Cloth Act 1337
- Parliament of England
- Long title: None shall wear any Cloth but such as is made in England.
- Citation: 11 Edw. 3. c. 2
- Territorial extent: United Kingdom

Dates
- Royal assent: 1337
- Commencement: 27 September 1337
- Repealed: England and Wales: 28 July 1863; Ireland: 10 August 1872;

Other legislation
- Amended by: Repeal of Acts Concerning Importation Act 1822;
- Repealed by: England and Wales: Statute Law Revision Act 1863; Ireland: Statute Law (Ireland) Revision Act 1872;
- Relates to: Importation Act 1337

Status: Repealed

Text of statute as originally enacted

= Cloth Act 1337 =

Act of the Parliament of England

The Cloth Act 1337 (11 Edw. 3. c. 2) was an act of the Parliament of England passed during the reign of Edward III.

The act legally obliged all English people to wear English-made cloth. It was part of a group of Sumptuary Laws intended to preserve class distinctions.

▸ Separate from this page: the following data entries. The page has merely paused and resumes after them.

(* ===== verification/CoinsView.v ===== *)
(** * The coins cache

    Models lib/coins/src/coins_view.c and coins.c: a cache of coin records over a backing view,
    which is a database or another cache.  The entries live in the hash table of file CoinsMap; a
    pointer to an entry is the number of its bucket.  The operations run in a state monad whose
    [None] is the undefined behaviour of the table.  A backing view is what its two read hooks
    answer; that reading through a cache changes what it holds but not what it answers is proved
    here ([coins_cache_transparent]).  The counter [cached_coins_usage] is never written after
    the initialisation and is left out. *)

From stdpp Require Import gmap fin_maps functions.
From S2P Require Import Prelude Hash Serialize Script Transaction CoinsMath Probing CoinsMap UtxoCommitment.

(** ** Coin records: coins.c *)

Definition SIZEOF_TX_OUT : Z := 10016.

Definition coins_free (c : coins) : coins := with_vout c [].

Definition coins_is_pruned : coins -> bool := coins_math_is_pruned.

Definition MAX_COIN_OUTPUTS : Z := 65536.

Section Records.
Context `{Allocator}.

(** The destination is overwritten; without memory it has no outputs. *)
Definition coins_copy (src : coins) : coins :=
  if (zlen (coins_vout src) >? 0) && negb (alloc_succeeds (zlen (coins_vout src) * SIZEOF_TX_OUT))
  then with_vout src [] else src.

Definition coins_alloc (c : coins) (num_outputs : Z) : bool * coins :=
  if negb (num_outputs =? 0) && negb (alloc_succeeds (num_outputs * SIZEOF_TX_OUT)) then (false, with_vout c [])
  else (true, with_vout c (replicate (Z.to_nat num_outputs) tx_out_set_null)).

Definition coins_from_transaction (tx : transaction) (height : Z) : bool * coins :=
  let c := {| is_coinbase := transaction_is_coinbase tx; coins_vout := []; coins_height := height;
              coins_version := version tx |} in
  if zlen (vout tx) >? MAX_COIN_OUTPUTS then (false, c)
  else
    let '(ok, c) := coins_alloc c (zlen (vout tx)) in
    if negb ok then (false, c)
    else (true, coins_math_cleanup
                  (with_vout c (map (fun o => if script_is_unspendable (script_pub_key o) then tx_out_set_null else o)
                                  (vout tx)))).
End Records.

(** ** The cache: coins_view.c *)

(** A backing view: a missing hook is one that answers nothing. *)
Record coins_view := CoinsView {
  cv_get_coins : uint256_t -> option coins;
  cv_get_best_block : option uint256_t;
}.

Record coins_view_cache := CoinsViewCache {
  cvc_base : coins_view;
  cache_coins : coins_map;
  cvc_hash_block : uint256_t;
  cvc_commitment : utxo_commitment;
}.

Definition with_map (c : coins_view_cache) (m : coins_map) : coins_view_cache :=
  {| cvc_base := cvc_base c; cache_coins := m; cvc_hash_block := cvc_hash_block c; cvc_commitment := cvc_commitment c |}.

Definition with_best (c : coins_view_cache) (h : uint256_t) : coins_view_cache :=
  {| cvc_base := cvc_base c; cache_coins := cache_coins c; cvc_hash_block := h; cvc_commitment := cvc_commitment c |}.

Definition with_commitment (c : coins_view_cache) (uc : utxo_commitment) : coins_view_cache :=
  {| cvc_base := cvc_base c; cache_coins := cache_coins c; cvc_hash_block := cvc_hash_block c; cvc_commitment := uc |}.

(** A computation on a cache; [None] is undefined behaviour. *)
Definition view_m (A : Type) : Type := coins_view_cache -> option (A * coins_view_cache).

#[export] Instance view_ret : MRet view_m := fun A a c => Some (a, c).

#[export] Instance view_bind : MBind view_m := fun A B f m c =>
  match m c with
  | Some (a, c') => f a c'
  | None => None
  end.

Definition update_cache (f : coins_view_cache -> coins_view_cache) : view_m unit := fun c => Some (tt, f c).

Definition find_entry (txid : uint256_t) : view_m (option nat) := fun c => Some (coins_map_find (cache_coins c) txid, c).

Definition insert_entry `{Allocator} (txid : uint256_t) : view_m (option nat) := fun c =>
  match coins_map_insert (cache_coins c) txid with
  | Some (slot, m) => Some (slot, with_map c m)
  | None => None
  end.

Definition read_entry (slot : nat) : view_m coins_cache_entry := fun c => Some (entry_at (cache_coins c) slot, c).

Definition store_entry (slot : nat) (e : coins_cache_entry) : view_m unit :=
  update_cache (fun c => with_map c (write_entry (cache_coins c) slot e)).

Definition backing_coins (txid : uint256_t) : view_m (option coins) := fun c => Some (cv_get_coins (cvc_base c) txid, c).

Definition set_coins (slot : nat) (r : coins) : view_m unit :=
  e ← read_entry slot; store_entry slot {| ce_coins := r; ce_flags := ce_flags e |}.

Definition set_flags (slot : nat) (flags : Z) : view_m unit :=
  e ← read_entry slot; store_entry slot {| ce_coins := ce_coins e; ce_flags := ce_flags e .| flags |}.

Section Cache.
Context `{Allocator}.

Definition coins_view_cache_init (backing : coins_view) : coins_view_cache :=
  {| cvc_base := backing; cache_coins := coins_map_init; cvc_hash_block := uint256_null;
     cvc_commitment := utxo_commitment_init |}.

Definition coins_view_cache_get_coins (txid : uint256_t) : view_m (option coins) :=
  entry ← find_entry txid;
  match entry with
  | Some slot => e ← read_entry slot;
                 mret (if coins_is_pruned (ce_coins e) then None else Some (coins_copy (ce_coins e)))
  | None =>
      fetched ← backing_coins txid;
      match fetched with
      | None => mret None
      | Some r =>
          new_entry ← insert_entry txid;
          match new_entry with
          | None => mret None
          | Some slot => set_coins slot r;; mret (if coins_is_pruned r then None else Some (coins_copy r))
          end
      end
  end.

Definition coins_view_cache_have_coins (txid : uint256_t) : view_m bool :=
  entry ← find_entry txid;
  match entry with
  | Some slot => e ← read_entry slot; mret (negb (coins_is_pruned (ce_coins e)))
  | None => r ← backing_coins txid; mret (bool_decide (is_Some r))
  end.

Definition coins_view_cache_get_best_block : view_m uint256_t := fun c =>
  let c := if uint256_is_null (cvc_hash_block c)
           then match cv_get_best_block (cvc_base c) with Some h => with_best c h | None => c end else c in
  Some (cvc_hash_block c, c).

Definition coins_view_cache_set_best_block (hash : uint256_t) : view_m unit := update_cache (fun c => with_best c hash).
(* ===== verification/BlockIndex.v ===== *)
(** * The block index

    Models lib/chain/src/chain.c (ancestors through skip pointers), the header-acceptance path
    of lib/validation/src/accept_block_header.c with its in-place height repair, and the policy
    of process_block_contextual_header.c that bypasses the contextual check.

    The nodes are shared and mutated in place, so the model keeps them in a store.  A node is
    allocated once, under the hash of its header, and never freed: its address is that hash, and
    the block map (file BlockMap) is the store itself. *)

From stdpp Require Import gmap.
From S2P Require Import Prelude Hash Arith256 Serialize Script Transaction Params TxCheck Pow Block BlockCheck.

(** ** Nodes *)

Definition BLOCK_VALID_TREE : Z := 2.
Definition BLOCK_VALID_MASK : Z := 7.
Definition BLOCK_FAILED_CHILD : Z := 64.
Definition BLOCK_FAILED_MASK : Z := 96.

Record node := Node {
  n_pprev : option uint256_t;
  n_pskip : option uint256_t;
  n_chain_work : arith_uint256;
  n_merkle_root : uint256_t;
  n_sapling_root : uint256_t;
  n_nonce : uint256_t;
  n_solution : bytes;
  n_height : Z;
  n_status : Z;
  n_version : Z;
  n_time : Z;
  n_bits : Z;
}.

Abbreviation index := (gmap uint256_t node).

Definition with_height (n : node) (h : Z) (work : arith_uint256) : node := {|
  n_pprev := n_pprev n; n_pskip := n_pskip n; n_chain_work := work; n_merkle_root := n_merkle_root n;
  n_sapling_root := n_sapling_root n; n_nonce := n_nonce n; n_solution := n_solution n; n_height := h;
  n_status := n_status n; n_version := n_version n; n_time := n_time n; n_bits := n_bits n |}.

Definition with_links (n : node) (pprev pskip : option uint256_t) : node := {|
  n_pprev := pprev; n_pskip := pskip; n_chain_work := n_chain_work n; n_merkle_root := n_merkle_root n;
  n_sapling_root := n_sapling_root n; n_nonce := n_nonce n; n_solution := n_solution n; n_height := n_height n;
  n_status := n_status n; n_version := n_version n; n_time := n_time n; n_bits := n_bits n |}.

Definition with_status (n : node) (status : Z) : node := {|
  n_pprev := n_pprev n; n_pskip := n_pskip n; n_chain_work := n_chain_work n; n_merkle_root := n_merkle_root n;
  n_sapling_root := n_sapling_root n; n_nonce := n_nonce n; n_solution := n_solution n; n_height := n_height n;
  n_status := status; n_version := n_version n; n_time := n_time n; n_bits := n_bits n |}.

(** The view of a node that the proof-of-work rules use *)
Definition view (n : node) : block_index :=
  {| bi_nHeight := n_height n; bi_nTime := n_time n; bi_nBits := n_bits n; bi_nChainWork := n_chain_work n |}.

Definition GetBlockProof (n : node) : arith_uint256 := domain_consensus_block_proof (n_bits n).

(** ** Ancestors (chain.c) *)

Definition invert_lowest_one (n : Z) : Z := n .& (n - 1).

Definition get_skip_height (height : Z) : Z :=
  if height <? 2 then 0
  else if height .& 1 =? 0 then invert_lowest_one height
  else invert_lowest_one (invert_lowest_one (height - 1)) + 1.

(** Whether the walk follows the skip pointer from height [h] towards [height] *)
Definition take_skip (h height : Z) : bool :=
  let skip_h := get_skip_height h in
  let skip_h_prev := get_skip_height (h - 1) in
  (skip_h =? height) ||
  ((skip_h >? height) && negb ((skip_h_prev <? skip_h - 2) && (skip_h_prev >=? height))).

(** [None] is NULL.  Each iteration lowers [h], so [h - height] iterations are enough. *)
Fixpoint ancestor_loop (ix : index) (fuel : nat) (walk : uint256_t) (h height : Z) : option uint256_t :=
  if h >? height then
    match fuel with
    | O => None
    | S fuel' =>
        n ← ix !! walk;
        match n_pskip n, n_pprev n with
        | Some s, p =>
            if take_skip h height then ancestor_loop ix fuel' s (get_skip_height h) height
            else match p with Some p => ancestor_loop ix fuel' p (h - 1) height | None => None end
        | None, Some p => ancestor_loop ix fuel' p (h - 1) height
        | None, None => None
        end
    end
  else Some walk.

Definition block_index_get_ancestor (ix : index) (bi : uint256_t) (height : Z) : option uint256_t :=
  n ← ix !! bi;
  if (height >? n_height n) || (height <? 0) then None
  else ancestor_loop ix (Z.to_nat (n_height n - height)) bi (n_height n) height.

(** Rebuilds the skip pointer of a node; a root keeps its own. *)
Definition block_index_build_skip (ix : index) (bi : uint256_t) : index :=
  match ix !! bi with
  | Some n =>
      match n_pprev n with
      | Some p => <[bi := with_links n (n_pprev n) (block_index_get_ancestor ix p (get_skip_height (n_height n)))]> ix
      | None => ix
      end
  | None => ix
  end.

(** ** Height repair *)

(** [nHeight] and [nChainWork] of a node from those of its predecessor *)
Definition fix_height (ix : index) (k : uint256_t) : index :=
  match ix !! k with
  | Some n =>
      match n_pprev n ≫= (ix !!.) with
      | Some p => <[k := with_height n (n_height p + 1) (arith_uint256_add (n_chain_work p) (GetBlockProof n))]> ix
      | None => ix
      end
  | None => ix
  end.

(** Is the height of [k] other than its predecessor's plus one? *)
Definition height_off (ix : index) (k : uint256_t) : bool :=
  match ix !! k with
  | Some n => match n_pprev n ≫= (ix !!.) with
              | Some p => negb (n_height n =? n_height p + 1)
              | None => false
              end
  | None => false
  end.

Definition REPAIR_DEPTH : nat := Z.to_nat 2048.

(** The walk towards the root: the nodes left behind, last first, and where it stops *)
Fixpoint repair_walk (ix : index) (room : nat) (cur : uint256_t) (stack : list uint256_t)
    : list uint256_t * uint256_t :=
  match room with
  | O => (stack, cur)
  | S room' =>
      match ix !! cur with
      | Some n =>
          match n_pprev n with
          | Some pk =>
              match ix !! pk with
              | Some p =>
                  if (n_height p <? n_height n) && negb (n_height n =? n_height p + 1)
                  then repair_walk ix room' pk (cur :: stack) else (stack, cur)
              | None => (stack, cur)
              end
          | None => (stack, cur)
          end
      | None => (stack, cur)
      end
  end.

Definition repair_heights (ix : index) (k : uint256_t) : index :=
  if height_off ix k then
    let '(stack, cur) := repair_walk ix REPAIR_DEPTH k [] in
    let ix := if height_off ix cur then fix_height ix cur else ix in
    foldl fix_height ix stack
  else ix.

(** ** Bypassing the contextual check (process_block_contextual_header.c) *)

(** A node and its ancestors, most recent first; there are at most as many as nodes. *)
Fixpoint chain_from (ix : index) (fuel : nat) (k : uint256_t) : list block_index :=
  match fuel with
  | O => []
  | S fuel' =>
      match ix !! k with
      | Some n => view n :: match n_pprev n with Some p => chain_from ix fuel' p | None => [] end
      | None => []
      end
  end.

Definition chain_of (ix : index) (k : uint256_t) : list block_index := chain_from ix (size ix) k.

(** The first loop: the rest of the chain after [pow_window] well-linked entries *)
Fixpoint window_walk (n : nat) (chain : list block_index) : option (list block_index) :=
  match n, chain with
  | O, _ => Some chain
  | S n', b :: ((p :: _) as rest) =>
      if (bi_nTime b =? 0) || negb (bi_nHeight b =? bi_nHeight p + 1) then None else window_walk n' rest
  | _, _ => None
  end.

(** The second loop: [n] entries with a time, linked to each other *)
Fixpoint median_walk (n : nat) (chain : list block_index) : bool :=
  match n, chain with
  | O, _ => true
  | S n', b :: rest =>
      if bi_nTime b =? 0 then false
      else match n', rest with
           | O, _ => true
           | _, p :: _ => if negb (bi_nHeight b =? bi_nHeight p + 1) then false else median_walk n' rest
           | _, [] => false
           end
  | S _, [] => false
  end.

== Subsequent developments ==
The act was extended to Ireland by Poynings' Law 1495 (10 Hen. 7. c. 22 (I)).

The provisions of the act providing "What clothes may be worn" were repealed by section 1 of the Repeal of Acts Concerning Importation Act 1822 (3 Geo. 4. c. 41), which came into force on 24 June 1822.

The whole act was repealed for England and Wales by section 1 of, and the schedule to, the Statute Law Revision Act 1863 (26 & 27 Vict. c. 125), which came into force on 28 July 1863.

The whole act was repealed for Ireland by section 1 of, and the schedule to, the Statute Law (Ireland) Revision Act 1872 (35 & 36 Vict. c. 98), which came into force on 10 August 1872.